Craftsman’s USA-made hand tools are inching closer to reality.
Several readers emailed in about a new 2021 ETA for the made-in-USA hand tools that Craftsman has been promising for a few years now, ever since Stanley Black & Decker acquired the brand from Sears.
I finally found the teaser, buried in an email newsletter promoting Craftsman’s paid awards program “innovations.”
Craftsman “made in the USA with global materials” hand tools has been in the works for quite some time now.
First, Craftsman announced it to Stanley Black & Decker investors.
Then, they teased to consumers that select tools and tool sets will be made with global materials in Texas, and that they were “chroming soon.”
We reached out to Craftsman Tools, asking for more information, but have not heard back yet.
To date, Craftsman has not yet provided any press or media information or updates about their Texas hand tools factory.
Dewalt discontinued their USA-made screwdrivers last year.
I bought a sampling of this and another style of Dewalt USA-made screwdrivers a few years ago, and they’re quite good.
I also regularly buy Proto hand tools, expanding my tool kit and also replacing older imported tools with better USA-made ones.
My point is this – Stanley Black & Decker knows how to make great quality USA-made tools. But is that what we’re going to get with the Craftsman tools that will be made in Texas with global materials?
How will these new tools differ from existing Stanley Black & Decker screwdrivers, pliers, mechanics tools, and other products that are made in the USA?
In the several years since Stanley Black & Decker acquired and relaunched the Craftsman tool brand, what kinds of new tools have they come out with?
I bought two Craftsman tools this holiday season – magnetic trays because they were cheaper than the same style that’s sold on Amazon, and a wrench to compare against my identically-featured Facom wrench.
I’ve been waiting for Craftsman to make their big entrance in the USA-made hand tool market.
Craftsman hasn’t brought many new tools or innovation to market in recent years.

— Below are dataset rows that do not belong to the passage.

(** The adapter state TCA's [fit] leaves for [X4]. *)
Definition tca_fitted4 : TCA.fitted :=
  match TCA.fit linear_kernel solve eigh stable_argsort tca_defaults X4
          interleaved with
  | Ok st => st
  | Err _ => TCA.mk_fitted (np_identity 0) (np_identity 0) (np_identity 0)
                           (np_identity 0)
  end.

(** A projection onto one component, for the four rows of [X4]. *)
Definition P4 : ndarray := mk_ndarray 1 [[one]; [zero]; [zero]; [zero]].

(** Eigenvalues with two pairs of equal magnitudes. *)
Definition eigvals4 : vector := map of_Z [1; -3; 1; 3]%Z.

End Sample.

(** ** The sorting order as an order on integer keys

    [float_key] sends a float to a triple of integers whose lexicographic
    order is the order [np_lt] sorts by: negative infinity, negative
    numbers, the zeros, positive numbers, positive infinity, NaN. *)

Definition float_key (x : float) : Z * Z * Z :=
  match x with
  | S754_infinity true => (-2, 0, 0)
  | S754_finite true m e => (-1, - e, Zneg m)
  | S754_zero _ => (0, 0, 0)
  | S754_finite false m e => (1, e, Zpos m)
  | S754_infinity false => (2, 0, 0)
  | S754_nan => (3, 0, 0)
  end%Z.

Definition key_lt (a b : Z * Z * Z) : Prop :=
  let '(a1, a2, a3) := a in
  let '(b1, b2, b3) := b in
  (a1 < b1 \/ (a1 = b1 /\ (a2 < b2 \/ (a2 = b2 /\ a3 < b3))))%Z.

(** The order in which [stable_argsort] leaves the indices of [v]:
    ascending key, and ascending index among equal keys. *)
Definition sorted_before (v : vector) (i j : nat) : Prop :=
  let ki := float_key (nth i v zero) in
  let kj := float_key (nth j v zero) in
  key_lt ki kj \/ (ki = kj /\ i < j).

(** ** Further notions used to state the adapters' behaviour *)

(** Every entry is a finite number, which is what sklearn's input validation
    asks of an array handed to [PCA.fit] or to [pairwise_kernels]. *)
Definition all_finite (X : ndarray) : Prop :=
  Forall (Forall (fun x => is_finite x = true)) (rows X).

(** In a loop state of TJM's [fit], [G] and [A] belong to the same
    iteration: [G] is what "update G" computes from [A]. *)
Definition tjm_G_of_A (env : TJM.env_t) (st : TJM.loop_state) : Prop :=
  exists A,
    TJM.loop_A st = Some A
    /\ TJM.loop_G st = TJM.update_G (TJM.env_n env) (TJM.env_source_mask env) A.

(** The rows of a symmetric two-by-two arrangement of constant blocks:
    [a] on the [ns] by [ns] block, [c] on the [nt] by [nt] block, [b] on
    both cross blocks. *)
Definition constant_blocks (ns nt : nat) (a b c : float) : list (list float) :=
  repeat (repeat a ns ++ repeat b nt) ns
  ++ repeat (repeat b ns ++ repeat c nt) nt.

(** What [LinearPCA.transform] does to one row. *)
Definition linear_pca_row (p : LinearPCA.t) (r : vector) : vector :=
  vecmat (map2 sub r (LinearPCA.mean_ p)) (transpose (LinearPCA.comps p)).

(** Adapter states and further data for the four samples of [Sample.X4]. *)
Module Fitted.
(** C7, evaluated where it fails.  Two sessions join with the room name
    [["alpha"]].  An array is equal to no room name under [===], so the
    lookup by name finds no room at the second join either, and the directory
    holds two rooms of the same name under two identifiers, with one of the
    two sessions in each. *)
Theorem same_name_two_rooms :
  let s := run init trace_arrays in
  exists room1 room2,
    JSMap.get (rooms s) "r1" = Some room1 /\ JSMap.get (rooms s) "r2" = Some room2 /\
    Room.name room1 = alpha_array /\ Room.name room2 = alpha_array /\
    Room.id room1 <> Room.id room2 /\
    JSMap.keys (Room.users room1) = ["A"] /\ JSMap.keys (Room.users room2) = ["B"] /\
    find_room s alpha_array = None /\
    fresh_run init trace_arrays = true.
Proof.
  eexists. eexists. vm_compute.
  repeat (split; [reflexivity|]). split; [discriminate|]. repeat split.
Qed.

(** C4, evaluated where it fails.  A is in the room "alpha"; B sends a
    [join_room] for "alpha" with the user name [{"toString": 1}].  The join
    takes effect: B is stored as the second member and is sent [room_joined]
    with the count 2.  The text of the [user_joined] message then throws:
    A is sent no [user_joined], B no [user_list], and the error is reported to
    B later. *)
Theorem join_without_notifications :
  let s := run init (firstn 2 trace_abc) in
  let r := handle env_open
             (Incoming "B" "wsB" (join_message payload_name_no_text) (draws "r2")) s in
  valid_join payload_name_no_text = Some (JString "alpha", no_text, developer) /\
  out r = Ok (Some TypeError_primitive) /\
  log r = [("wsB", room_joined "r1" (JString "alpha") 2)] /\
  (exists room, JSMap.get (rooms (st r)) "r1" = Some room /\
                JSMap.keys (Room.users room) = ["A"; "B"]) /\
  JSMap.keys (users (st r)) = ["A"; "B"] /\
  log (report env_open "wsB" (Some TypeError_primitive) (st r))
  = [("wsB", error TypeError_primitive)].
Proof.
  vm_compute. repeat (split; [reflexivity|]). split; [|split; reflexivity].
  eexists. split; reflexivity.
Qed.
(** * laps2onepassword: the reconciliation core of [main.go]

    A shallow embedding of the functions of [main.go] that decide how LAPS
    records read from the directory are reconciled with the items of a
    1Password vault:

    - [GetAndCheckEnvironment]        (required environment variables),
    - [getTimeFromFiletime]           (FILETIME ticks to [time.Time]),
    - [GetLapsEntries]                (directory read path),
    - [GetOnePassEntries]             (vault read path),
    - [CompareLapsToOnepass]          (the reconcile-and-apply pass),
    - [CreateOnPassEntryFromLapsEntry] and [UpdateOnPassEntry],
    - [main]                          (the order of the steps and the exit).

    Go's [int64] arithmetic is written over [Z] with its wrap-around spelled
    out.  The field objects of an item are reached through pointers
    ([Fields []*ItemField]), so they live in an explicit heap that is threaded
    through the pass; the 1Password Connect client is an interface, modelled
    by a type class over an abstract world. *)

From Stdlib Require Import ZArith Lia Ascii String Sorted.
From stdpp Require Import base option list gmap.
From Equations Require Import Equations.

Local Open Scope Z_scope.

(** ** Go's [int64] and the part of package [time] the program uses *)

Module GoTime.

Definition MaxInt64 : Z := 9223372036854775807.
Definition MinInt64 : Z := -9223372036854775808.

(** Two's-complement wrap-around of an [int64] result. *)
Definition wrap64 (z : Z) : Z := (z + 2 ^ 63) mod 2 ^ 64 - 2 ^ 63.

Definition in_int64 (z : Z) : Prop := MinInt64 <= z <= MaxInt64.

(** [time.Duration] is an [int64] count of nanoseconds. *)
Definition Duration := Z.
Definition Nanosecond : Duration := 1.

(** [func (d Duration) Truncate(m Duration) Duration]:
    [if m <= 0 { return d }; return d - d%m]. *)
Definition Duration_Truncate (d m : Duration) : Duration :=
  if m <=? 0 then d else d - Z.rem d m.

(** A [time.Time] without monotonic reading, as [time.Date] builds it: the
    nanosecond within the second (the low bits of [wall]) and [ext], the
    seconds elapsed since January 1, year 1. *)
Record Time : Type := mkTime { nsec : Z; ext : Z }.

(** [func (t *Time) addSec(d int64)]: the sum saturates on overflow. *)
Definition addSec (t : Time) (d : Z) : Time :=
  let sum := wrap64 (ext t + d) in
  if Bool.eqb (sum >? ext t) (d >? 0) then mkTime (nsec t) sum
  else if d >? 0 then mkTime (nsec t) MaxInt64
  else mkTime (nsec t) (- MaxInt64).

(** [func (t Time) Add(d Duration) Time]; Go's [/] and [%] truncate
    towards zero. *)
Definition Add (t : Time) (d : Duration) : Time :=
  let dsec := Z.quot d 1000000000 in
  let ns := nsec t + Z.rem d 1000000000 in
  if ns >=? 1000000000 then addSec (mkTime (ns - 1000000000) (ext t)) (dsec + 1)
  else if ns <? 0 then addSec (mkTime (ns + 1000000000) (ext t)) (dsec - 1)
  else addSec (mkTime ns (ext t)) dsec.

Definition isLeap (year : Z) : bool :=
  (year mod 4 =? 0) && (negb (year mod 100 =? 0) || (year mod 400 =? 0)).

(** Days of a non-leap year before the first of each month. *)
Definition daysBefore (month : Z) : Z :=
  match month with
  | 1 => 0 | 2 => 31 | 3 => 59 | 4 => 90 | 5 => 120 | 6 => 151 | 7 => 181
  | 8 => 212 | 9 => 243 | 10 => 273 | 11 => 304 | _ => 334
  end.

(** [time.Date(year, month, day, hour, min, sec, nsec, time.UTC)] for
    arguments that are already in range (no normalisation needed): the
    days since January 1, year 1 of the proleptic Gregorian calendar. *)
Definition Date (year month day hour min sec ns : Z) : Time :=
  let y := year - 1 in
  let d := 365 * y + y / 4 - y / 100 + y / 400
           + daysBefore month
           + (if isLeap year && (3 <=? month) then 1 else 0)
           + (day - 1) in
  mkTime ns (d * 86400 + hour * 3600 + min * 60 + sec).

(** [t.Before(u)] for times without monotonic reading. *)
Definition Before (t u : Time) : bool :=
  (ext t <? ext u) || ((ext t =? ext u) && (nsec t <? nsec u)).

(** The instant as an unbounded count of nanoseconds since year 1: the
    arbitrary-precision reference the decoder is compared with. *)
Definition instant_ns (t : Time) : Z := ext t * 1000000000 + nsec t.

Maybe this is what they’ve been putting their efforts towards, and what consumers have been waiting for.
One thing is for certain – 2021 is going to be an interesting year.
Milwaukee Tool has been expanding their USA hand tool production as well, with a big push into USA-made hand tools also expected to kick off in 2021.
Milwaukee manufactures select layout tools in the USA:
They also manufacture several lines of power tool accessories in the USA:
On top of Sawzall blades and Hole Dozer hole saws, and also step drill bits, Milwaukee Tool now has USA-made oscillating multi-tool blades, resulting from their acquisition of Imperial Tool.
And let’s not forget about Milwaukee’s new USA-made M18 Packout-compatible cordless vacuum.
Tekton has expanded their USA-made hand tool selections:
And even Wiha is now offering USA-made tools:
The most exciting Craftsman hand tool from 2020 was simply a refresh of a previous Stanley FatMax design:
I expected a big showing for the 2020 holiday season, but was left disappointed by both Craftsman and Lowe’s.
What do you expect to see Craftsman release as part of their first wave of hand tools made in the USA with global materials?
Are you excited?
Between my great experiences with Sears-era USA-made Craftsman and Craftsman Professional hand tools, Stanley Black & Decker’s USA-made hand tools under Proto branding, and leading brands’ and competitors’ USA-made offerings, I’m not quite sure what to expect.
Will they be cheap? Or will they be premium.
“More top-drawer tools are coming soon.” So… mechanics tools. Are we talking premium core offerings, or holiday-season promo sets with a “made in USA with global materials” sticker placed on a mix of tools of different origins?
Stanley Black & Decker acquired the Craftsman brand from Sears nearly 4 years ago.
They were interested in the brand for years before that, but have owned the brand for nearly 4 years. They’re playing the long game here.
Craftsman is not the standout hand tool brand that it used to be under Sears. Will these new tools help to change that?
I really like the idea of Craftsman hand tools being made in the USA again, even if they’re made with global materials, and also knowing that the initial offerings will likely only include very select SKUs or product types.
This might be enough to get people talking about the Craftsman brand again, but will it boost the brand image? Will the tools be aimed at enthusiast users? Will the tools be forged here? Finished?
We have so many questions, but there haven’t been any reassurances yet.
As of now, I am optimistic, but hesitant, not allowing myself to be too eager. I would rather hold my excitement in check than to raise the bar only to be crushingly disappointed again.
We’ll see what happens.
If you have any updates, please let us know – Craftsman PR has yet to send out any media communications about brand and USA factory happenings, and so you guys are our eyes and ears. I can’t help but shake the feeling that if this was a big deal, wouldn’t they be sharing more?